Because there were no tools for these procedures, Dr. Dotter often created his own. He would heat and shape sterile Teflon tubing into specialized catheters for procedural use. At a conference in Chicago, so the story goes, he borrowed a blow torch and raw materials from a fledgling medical equipment salesman named Bill Cook and fashioned catheters in his hotel room that Cook then sold at the conference the next day. Cook Medical, still family-owned, has grown into one of the nation's largest minimally invasive medical equipment companies.
Bill Cook gave back after Dr. Dotter's death in 1985 with a generous grant to OHSU to, in 1990, create the Dotter Interventional Institute, a freestanding division in the OHSU School of Medicine separate from the Department of Radiology. Josef Rösch, M.D., who joined Dr. Dotter in 1970, was the first director of the institute, followed by Frederick Keller, M.D., Cook Professor of Interventional Therapy, OHSU School of Medicine, who led from 1993 to 2012. In addition to angioplasty, OHSU has pioneered many other commonly used interventional tools and techniques. One of the most important was developed by Dr. Rösch: the TIPS procedure (trans-jugular intrahepatic portosystemic shunt) that revolutionized the treatment of some of the complications of severe liver disease. Many hundreds of thousands of people are treated each year with procedures originated at OHSU.
In 2012, the American Board of Medical Specialties recognized interventional radiology as a primary specialty of medicine. Not long after, OHSU began a discussion about elevating the Dotter Interventional Institute to departmental status.

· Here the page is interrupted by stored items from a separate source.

Definition Count (s substr : string) : nat :=
  count_loop (String.length s) s substr.

(** The loop of genSplit: [for i < n { m := Index(s, sep); if m < 0 break;
    a[i] = s[:m]; s = s[m+len(sep):]; i++ }; a[i] = s; return a[:i+1]]. *)
Fixpoint split_loop (n : nat) (s sep : string) : list string :=
  match n with
  | 0 => [s]
  | S n' =>
      match Index s sep with
      | None => [s]
      | Some m => take m s :: split_loop n' (skip (m + String.length sep) s) sep
      end
  end.

(** One string per byte: what Split does for an empty separator on ASCII
    text (Go cuts after each UTF-8 sequence).  The program never passes an
    empty separator. *)
Fixpoint explode (s : string) : list string :=
  match s with
  | EmptyString => []
  | String c s' => String c EmptyString :: explode s'
  end.

(** strings.Split(s, sep) = genSplit(s, sep, 0, -1): n is Count(s, sep) + 1,
    capped at len(s) + 1, and the loop runs while i < n - 1. *)
Definition Split (s sep : string) : list string :=
  if (sep =? EmptyString)%string then explode s
  else
    let n := Count s sep + 1 in
    let n := if Nat.ltb (String.length s + 1) n then String.length s + 1 else n in
    split_loop (n - 1) s sep.

(** strings.Join. *)
Definition Join (elems : list string) (sep : string) : string :=
  String.concat sep elems.

(** White space as unicode.IsSpace has it, by UTF-8 encoding: the six
    ASCII characters, U+0085, U+00A0, U+1680, U+2000..U+200A, U+2028,
    U+2029, U+202F, U+205F and U+3000. *)
Definition space_encodings : list (list nat) :=
  [ [9]; [10]; [11]; [12]; [13]; [32];
    [194; 133]; [194; 160]; [225; 154; 128];
    [226; 128; 128]; [226; 128; 129]; [226; 128; 130]; [226; 128; 131];
    [226; 128; 132]; [226; 128; 133]; [226; 128; 134]; [226; 128; 135];
    [226; 128; 136]; [226; 128; 137]; [226; 128; 138];
    [226; 128; 168]; [226; 128; 169]; [226; 128; 175];
    [226; 129; 159]; [227; 128; 128] ].
(** What [qualityValidationPhase] returns, as a function of its arguments. *)
Lemma qualityValidationPhase_run {Ext} (env : Env Ext) formatOutputs coverDesign
    optimizedMetadata w :
  let validations := expectedValidations env formatOutputs coverDesign optimizedMetadata in
  exists w',
    qualityValidationPhase env formatOutputs coverDesign optimizedMetadata w
    = (match coverDesign with
       | Some cover =>
           match coverVerdict env cover amazon_kdp with
           | Ok _ =>
               if existsb (fun kv => negb (valid (snd kv))) validations
               then Throw "Quality validation failed with critical errors"
               else Ok validations
           | Throw msg => Throw msg
           end
       | None =>
           if existsb (fun kv => negb (valid (snd kv))) validations
           then Throw "Quality validation failed with critical errors"
           else Ok validations
       end, w')
    /\ validatorCalls (w_log w')
       = validatorCalls (w_log w) ++ expectedValidatorCalls formatOutputs coverDesign.
Proof.
  cbv zeta. unfold qualityValidationPhase, expectedValidations, expectedValidatorCalls,
    validateIfPresent.
  unfold bind at 1.
  destruct (fo_epub formatOutputs) as [epub|].
  - destruct (validateEPUB_run env epub optimizedMetadata w) as (w1 & E1 & L1).
    unfold bind at 1. rewrite E1. unfold ret at 1. unfold bind at 1.
    destruct (fo_pdf formatOutputs) as [pdf|].
    + destruct (validatePDF_run pdf ingram_spark w1) as (w2 & E2 & L2).
      unfold bind at 1. rewrite E2. unfold ret at 1. unfold bind at 1.
      destruct coverDesign as [cover|].
      * destruct (validateCover_run env cover amazon_kdp w2) as (w3 & E3 & L3).
        unfold bind at 1. rewrite E3.
        exists w3. rewrite L3, L2, L1, <- !app_assoc. split; [|reflexivity].
        destruct (coverVerdict env cover amazon_kdp) as [v|msg]; [|reflexivity].
        unfold ret at 1. cbv beta iota.
        destruct (existsb _ _); reflexivity.
      * unfold ret at 1. exists w2. rewrite L2, L1, <- !app_assoc.
        split; [|reflexivity]. cbv beta iota. destruct (existsb _ _); reflexivity.
    + unfold ret at 1. unfold bind at 1.
      destruct coverDesign as [cover|].
      * destruct (validateCover_run env cover amazon_kdp w1) as (w3 & E3 & L3).
        unfold bind at 1. rewrite E3.
        exists w3. rewrite L3, L1, <- !app_assoc. split; [|reflexivity].
        destruct (coverVerdict env cover amazon_kdp) as [v|msg]; [|reflexivity].
        unfold ret at 1. cbv beta iota. destruct (existsb _ _); reflexivity.
      * unfold ret at 1. exists w1. rewrite L1. split; [|reflexivity]. cbv beta iota.
        destruct (existsb _ _); reflexivity.
  - unfold ret at 1. unfold bind at 1.
    destruct (fo_pdf formatOutputs) as [pdf|].
    + destruct (validatePDF_run pdf ingram_spark w) as (w2 & E2 & L2).
      unfold bind at 1. rewrite E2. unfold ret at 1. unfold bind at 1.
      destruct coverDesign as [cover|].
      * destruct (validateCover_run env cover amazon_kdp w2) as (w3 & E3 & L3).
        unfold bind at 1. rewrite E3.
        exists w3. rewrite L3, L2, <- !app_assoc. split; [|reflexivity].
        destruct (coverVerdict env cover amazon_kdp) as [v|msg]; [|reflexivity].
        unfold ret at 1. cbv beta iota. destruct (existsb _ _); reflexivity.
      * unfold ret at 1. exists w2. rewrite L2. split; [|reflexivity]. cbv beta iota.
        destruct (existsb _ _); reflexivity.
    + unfold ret at 1. unfold bind at 1.
      destruct coverDesign as [cover|].
      * destruct (validateCover_run env cover amazon_kdp w) as (w3 & E3 & L3).
        unfold bind at 1. rewrite E3.
        exists w3. rewrite L3. split; [|reflexivity].
        destruct (coverVerdict env cover amazon_kdp) as [v|msg]; [|reflexivity].
        unfold ret at 1. cbv beta iota. destruct (existsb _ _); reflexivity.
      * unfold ret at 1. exists w. simpl. rewrite app_nil_r. split; reflexivity.
Qed.

Lemma existsb_invalid (validations : list (string * ValidationResult)) key v :
  (key, v) ∈ validations -> valid v = false ->
  existsb (fun kv => negb (valid (snd kv))) validations = true.
Proof.
  intros Hin Hv. apply existsb_exists. exists (key, v). split.
  - now apply list_elem_of_In.
  - simpl. now rewrite Hv.
Qed.

Lemma existsb_all_valid (validations : list (string * ValidationResult)) :
  existsb (fun kv => negb (valid (snd kv))) validations = false ->
  Forall (fun kv => valid (snd kv) = true) validations.
Proof.
  intros H. apply Forall_forall. intros kv Hin.
  destruct (valid (snd kv)) eqn:E; [reflexivity|].
  rewrite (existsb_invalid validations (fst kv) (snd kv)) in H; [discriminate| |exact E].
  now destruct kv.
Qed.

(** C1, counterexample: a publish call for the print format whose only
    requested channel is Amazon KDP evaluates the PDF against IngramSpark and
    never against Amazon KDP; and the two evaluations of that PDF differ. *)
Lemma validation_ignores_requested_channels :
  validatorCalls
    (w_log (snd (publishBook quietEnv (sampleParams [print] [amazon_kdp]) emptyWorld)))
  = ["Validating PDF for ingram_spark"; "Validating cover for amazon_kdp"]
  /\ pdfVerdict samplePDF ingram_spark <> pdfVerdict samplePDF amazon_kdp.
Proof. split; [vm_compute; reflexivity | vm_compute; discriminate]. Qed.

"This is a huge step as it acknowledges the importance of image-guided intervention in medicine and positions OHSU at the leading edge worldwide," said Dr. Kaufman. "The field has grown such that we can now fulfill Josef Rösch's and Bill Cook's vision and become a department."
The shift in status is budget neutral; Dotter already had its own budget, faculty and space. But with a department, OHSU becomes better-positioned to attract new top faculty, students and grants, Dr. Kaufman said. He noted that they are still working on how to incorporate Charles Dotter's name into the department name in order to continue the tribute to Dr. Dotter's legacy.
Among those celebrating interventional radiology's change in status is the department from which it came 27 years ago.
"Granting interventional radiology full department status is another visionary and progressive step for OHSU," said Fergus Coakley, M.D., professor and chair of diagnostic radiology, OHSU School of Medicine. "Making interventional radiology a department not only shows that OHSU recognizes the special status and importance of the specialty, it projects OHSU's commitment to continuing our record of excellence in the practice and teaching of interventional radiology."
Pictured (top): Dr. John Kaufman; (bottom) Dr. Charles Dotter with a patient in 1962.